(* ===== verification/Machine.v ===== *)
(** * The machine the code runs on

  A C function is a computation [M A] over the state [st]: errno, the heap of
  allocated structures and the history of system calls.  A run ends normally
  ([Done]), by running out of fuel in a loop ([NoFuel]), by leaving the
  program ([Halt]: exit, abort or a successful exec) or in undefined behaviour
  ([Undef]: an access to a freed or mistyped object, an access out of bounds,
  a second free).  [wp] is the weakest precondition of a computation. *)
From S2P Require Import Prelude Syscalls Structs.

(** ** State *)

Record st := St { errno : Z; hp : gmap ptr obj; tr : list ev }.

Inductive ub := UbDangling | UbType | UbBounds | UbFree | UbOther.

Inductive halted :=
| HExit (code : Z)
| HExec (path : text) (args env : list text).

Inductive outcome (A : Type) : Type :=
| Done (a : A) (s : st)
| NoFuel
| Halt (h : halted) (s : st)
| Undef (u : ub).
Arguments Done {A}. Arguments NoFuel {A}. Arguments Halt {A}. Arguments Undef {A}.

Definition M (A : Type) : Type := st -> outcome A.

#[export] Instance M_ret : MRet M := fun A a s => Done a s.
#[export] Instance M_bind : MBind M := fun A B k m s =>
match m s with
| Done a s' => k a s'
| NoFuel => NoFuel
| Halt h s' => Halt h s'
| Undef u => Undef u
end.

(** ** Primitive operations *)

Section Primitives.
Context {os : OS}.

Definition undef {A} (u : ub) : M A := fun _ => Undef u.
Definition nofuel {A} : M A := fun _ => NoFuel.
Definition halt {A} (h : halted) : M A := fun s => Halt h s.

Definition sys {R : Set} (c : syscall R) : M R := fun s =>
  let a := os_call (tr s) c in
  Done a.1 (St (if a.2 =? 0 then errno s else a.2) (hp s) (Ev c a.1 :: tr s)).

Definition get_errno : M Z := fun s => Done (errno s) s.
Definition set_errno (e : Z) : M unit := fun s => Done tt (St e (hp s) (tr s)).

(** [calloc (1, sizeof (T))]: a zeroed structure, or NULL. *)
Definition calloc {T} `{CStruct T} (size : Z) (zero : T) : M ptr := fun s =>
  let p := os_malloc (tr s) (dom (hp s)) size in
  let t := EvMalloc size p :: tr s in
  if p =? NULL then Done NULL (St ENOMEM (hp s) t)
  else Done p (St (errno s) (<[p := to_obj zero]> (hp s)) t).

(** [malloc (n)] of character data, its content indeterminate. *)
Definition malloc (n : Z) : M ptr := fun s =>
  let p := os_malloc (tr s) (dom (hp s)) n in
  let t := EvMalloc n p :: tr s in
  if p =? NULL then Done NULL (St ENOMEM (hp s) t)
  else Done p (St (errno s)
                 (<[p := OBytes (os_junk (tr s) <$> seq 0 (Z.to_nat n))]> (hp s)) t).

(** [realloc (p, n * sizeof p)] of an array of pointers: the old content is
    kept and the block may stay where it is; the new elements are indeterminate (zero here: no code reads an
    element before writing it, which the bounds of its count guarantee). *)
Definition realloc_ptrs (old : ptr) (size : Z) (n : Z) : M ptr := fun s =>
  let p := os_malloc (tr s) (dom (delete old (hp s))) size in
  let t := EvMalloc size p :: tr s in
  if p =? NULL then Done NULL (St ENOMEM (hp s) t)
  else if old =? NULL
  then Done p (St (errno s) (<[p := OPtrs (replicate (Z.to_nat n) NULL)]> (hp s)) t)
  else match hp s !! old with
       | Some (OPtrs l) =>
           Done p (St (errno s)
             (<[p := OPtrs (take (Z.to_nat n) (l ++ replicate (Z.to_nat n) NULL))]>
                (delete old (hp s)))
             (EvFree old :: t))
       | _ => Undef UbFree
       end.

Definition free (p : ptr) : M unit := fun s =>
  if p =? NULL then Done tt s
  else match hp s !! p with
       | Some _ => Done tt (St (errno s) (delete p (hp s)) (EvFree p :: tr s))
       | None => Undef UbFree
       end.

(** [*p] at type [T]; a NULL or dangling [p] is undefined behaviour. *)
Definition load (T : Type) `{CStruct T} (p : ptr) : M T := fun s =>
  match hp s !! p with
  | None => Undef UbDangling
  | Some o => match of_obj o with Some x => Done x s | None => Undef UbType end
  end.

Definition store {T} `{CStruct T} (p : ptr) (x : T) : M unit := fun s =>
  match hp s !! p with
  | None => Undef UbDangling
  | Some o =>
      match of_obj (T := T) o with
      | Some _ => Done tt (St (errno s) (<[p := to_obj x]> (hp s)) (tr s))
      | None => Undef UbType
      end
  end.

Definition modify (T : Type) `{CStruct T} (p : ptr) (f : T -> T) : M unit :=
  x ← load T p; store p (f x).

(** [a[i]] and [a[i] = x] for an array of pointers. *)
Definition load_elem (a : ptr) (i : Z) : M ptr :=
  l ← load (list ptr) a;
  match l !! Z.to_nat i with
  | Some p => if 0 <=? i then mret p else undef UbBounds
  | None => undef UbBounds
  end.
Definition store_elem (a : ptr) (i : Z) (x : ptr) : M unit :=
  l ← load (list ptr) a;
  if (0 <=? i) && (i <? Z.of_nat (length l))
  then store a (<[Z.to_nat i := x]> l) else undef UbBounds.

(** [memcpy (p + off, data, length data)] into character data. *)
Definition write_bytes (p : ptr) (off : Z) (data : text) : M unit :=
  b ← load text p;
  if (0 <=? off) && (off + strlen data <=? Z.of_nat (length b))
  then store p (take (Z.to_nat off) b ++ data ++
                drop (Z.to_nat off + length data)%nat b)
  else undef UbBounds.

(** A loop: [body] returns [inl] to go on with a new loop state and [inr] to
    leave; one unit of fuel per iteration. *)
Fixpoint iterM {A B} (fuel : nat) (body : A -> M (A + B)) (a : A) : M B :=
  match fuel with
  | O => nofuel
  | S n => r ← body a;
           match r with inl a' => iterM n body a' | inr b => mret b end
  end.

(** [for (i = lo; i < lo + n; ++i)] without and with an early exit. *)
Fixpoint fold_range {A} (n lo : nat) (body : nat -> A -> M A) (a : A) : M A :=
  match n with
  | O => mret a
  | S n' => a' ← body lo a; fold_range n' (S lo) body a'
  end.

Fixpoint for_range {A B} (n lo : nat) (body : nat -> A -> M (A + B)) (a : A) : M (A + B) :=
  match n with
  | O => mret (inl a)
  | S n' => r ← body lo a;
            match r with inl a' => for_range n' (S lo) body a' | inr b => mret (inr b) end
  end.

(** A call of a function of the user, recorded in the history. *)
Definition invoke {A} (function : Z) (args : list Z) (body : M A) : M A := fun s =>
  body (St (errno s) (hp s) (EvCall function args :: tr s)).
End Primitives.

Arguments load T {_} p : rename.
Arguments modify T {_} p f : rename.

(** ** Weakest preconditions

  The mode says whether a run may exhaust its fuel (partial correctness) and
  which ways of leaving the program are allowed. *)

Record wpmode := WpMode
{ may_starve : Prop; halt_post : halted -> st -> Prop }.

Definition Total : wpmode := WpMode False (fun _ _ => False).
Definition Partial : wpmode := WpMode True (fun _ _ => False).

Definition wp (md : wpmode) {A} (m : M A) (Q : A -> st -> Prop) (s : st) : Prop :=
match m s with
| Done a s' => Q a s'
| NoFuel => may_starve md
| Halt h s' => halt_post md h s'
| Undef _ => False
end.

(** Signals stop arriving: from the [n]th call on, no call is interrupted. *)
Definition quiet_after `{OS} (n : nat) : Prop :=
forall (R : Set) t (c : syscall R), (n <= length t)%nat -> (os_call t c).2 <> EINTR.

Section Wp.
Context {os : OS}.
Implicit Types (md : wpmode) (e : Z) (h : gmap ptr obj) (t : list ev).

Lemma wp_ret md {A} (a : A) Q s : Q a s -> wp md (mret a) Q s.
Proof. done. Qed.

Lemma wp_bind md {A B} (m : M A) (k : A -> M B) Q s :
  wp md m (fun a => wp md (k a) Q) s -> wp md (mbind k m) Q s.
Proof. unfold wp, mbind, M_bind. by destruct (m s). Qed.

Lemma wp_mono md {A} (m : M A) Q Q' s :
  wp md m Q s -> (forall a s', Q a s' -> Q' a s') -> wp md m Q' s.
Proof. unfold wp. destruct (m s); eauto. Qed.

(** A total result is a partial one. *)
Lemma wp_total_partial {A} (m : M A) Q s : wp Total m Q s -> wp Partial m Q s.
Proof. unfold wp. by destruct (m s). Qed.

Lemma wp_total_any md {A} (m : M A) Q s : wp Total m Q s -> wp md m Q s.
Proof. unfold wp. by destruct (m s). Qed.

Lemma wp_done {A} (m : M A) Q s :
  wp Total m Q s -> exists a s', m s = Done a s' /\ Q a s'.
Proof. unfold wp. destruct (m s); cbn; [eauto|done..]. Qed.

Lemma wp_sys md {R : Set} (c : syscall R) Q e h t :
  (forall r e', sys_post t c r e' -> (e' = e \/ 0 < e') ->
     Q r (St e' h (Ev c r :: t))) ->
  wp md (sys c) Q (St e h t).
Proof.
  intros H. unfold wp, sys. cbn [tr hp errno]. pose proof (os_call_post t c) as Hp.
  pose proof (os_call_errno t c). apply H; destruct (Z.eqb_spec (os_call t c).2 0) as [E|E].
  - rewrite E in Hp. by apply sys_post_errno.
  - done.
  - by left.
  - lia.
Qed.

(** The same, keeping the environment's answer. *)
Lemma wp_sys_eq md {R : Set} (c : syscall R) Q e h t :
  (forall r e', os_call t c = (r, e') -> sys_post t c r e' ->
     Q r (St (if e' =? 0 then e else e') h (Ev c r :: t))) ->
  wp md (sys c) Q (St e h t).
Proof.
  intros H. apply H; [|apply os_call_post]. cbn. by destruct (os_call t c).
Qed.

Lemma wp_get_errno md Q e h t : Q e (St e h t) -> wp md get_errno Q (St e h t).
Proof. done. Qed.

Lemma wp_set_errno md Q e e' h t :
  Q tt (St e' h t) -> wp md (set_errno e') Q (St e h t).
Proof. done. Qed.

Lemma wp_calloc md {T} `{CStruct T} n (z : T) Q e h t :
  Q NULL (St ENOMEM h (EvMalloc n NULL :: t)) ->
  (forall p, 0 < p -> h !! p = None ->
     Q p (St e (<[p := to_obj z]> h) (EvMalloc n p :: t))) ->
  wp md (calloc n z) Q (St e h t).
Proof.
  intros H1 H2. unfold wp, calloc; cbn.
  destruct (os_malloc_post t (dom h) n) as [->|(Hp & Hd & _)]; [done|].
  apply not_elem_of_dom in Hd.
  destruct (Z.eqb_spec (os_malloc t (dom h) n) NULL) as [E|_]; [|auto].
  unfold NULL in E. lia.
Qed.

Lemma wp_malloc md n Q e h t :
  Q NULL (St ENOMEM h (EvMalloc n NULL :: t)) ->
  (forall p b, 0 < p -> h !! p = None -> length b = Z.to_nat n -> n <= PTRDIFF_MAX ->
     Q p (St e (<[p := OBytes b]> h) (EvMalloc n p :: t))) ->
  wp md (malloc n) Q (St e h t).
Proof.
  intros H1 H2. unfold wp, malloc; cbn.
  destruct (os_malloc_post t (dom h) n) as [->|(Hp & Hd & Hn)]; [done|].
  apply not_elem_of_dom in Hd.
  destruct (Z.eqb_spec (os_malloc t (dom h) n) NULL) as [E|_].
  { unfold NULL in E. lia. }
  apply H2; [done..| |done]. by rewrite length_fmap, length_seq.
Qed.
_____
*ABOUT THIS TASK*:
A single number is the answer: how many lines of the material contain "outcome"?

*PROBLEM SOLUTION*:
2